Repeat nothing but the lines below running from the one containing "Import ListNotations." to the one containing "Definition dq : ascii". Keep both end lines.

■ **Recorded data**:
____

(** * The streaming message parser of bolt.diy (app/lib/runtime/message-parser.ts)

    A shallow embedding of [StreamingMessageParser] and of the helpers it
    calls, and the properties of its specification.

    - JavaScript strings are lists of characters, positions are natural
      numbers, [undefined] is [None], [indexOf] returning [-1] is [None].
      Characters are [ascii]: the code units 0..255.
    - The state of a message is a record; the loop of [parse] is a
      function of the state and of the position, one pass at a time.
    - The callbacks of the options are optional members: the model keeps
      which of them the options hold.  A call that the code makes is
      recorded as an event, in the order of the calls; what the callback
      does with its argument is the code of the caller.  An event holds
      the record as it is at the moment of the call; the source hands the
      action object itself to the callback and goes on writing to it.
    - An exception is an explicit outcome, with the state as the code had
      written it when the exception was raised: the state object is in the
      table of the parser from the start of the call.
    - The regular expressions of the source are written out as the
      functions they compute, with the reason next to each.
    - The console and logger calls of the source have no effect on state,
      output or callbacks and are left out. *)

From Stdlib Require Import Ascii String.
From Stdlib Require Import List ZArith Lia Bool Arith PeanoNat FinFun.
From Stdlib Require Import DecimalString DecimalZ.
Import ListNotations.

Open Scope list_scope.

(* ================================================================== *)
(** ** JavaScript strings *)
(* ================================================================== *)

Module JS.

Definition jsstring := list ascii.

(** String literals of the source. *)
Definition str (s : string) : jsstring := list_ascii_of_string s.

(** The double quote. *)
Definition dq : ascii := "034"%char.

(** String literals that hold double quotes: they are written with an
    apostrophe in place of each double quote. *)
Definition qstr (s : string) : jsstring :=
  map (fun c => if Ascii.eqb c "'"%char then dq else c) (str s).

Definition eqc (a b : ascii) : bool := Ascii.eqb a b.

Fixpoint eqs (a b : jsstring) : bool :=
  match a, b with
  | [], [] => true
  | x :: a', y :: b' => eqc x y && eqs a' b'
  | _, _ => false
  end.

(** [prefixb p s]: [s] begins with [p]. *)
Fixpoint prefixb (p s : jsstring) : bool :=
  match p with
  | [] => true
  | x :: p' => match s with
               | [] => false
               | y :: s' => eqc x y && prefixb p' s'
               end
  end.

(** [s.startsWith(p, i)] *)
Definition startsWith (p s : jsstring) (i : nat) : bool := prefixb p (skipn i s).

____

■ **Exercise response**:
Import ListNotations.

Open Scope list_scope.

(* ================================================================== *)
(** ** JavaScript strings *)
(* ================================================================== *)

Module JS.

Definition jsstring := list ascii.

(** String literals of the source. *)
Definition str (s : string) : jsstring := list_ascii_of_string s.

(** The double quote. *)
Definition dq : ascii := "034"%char.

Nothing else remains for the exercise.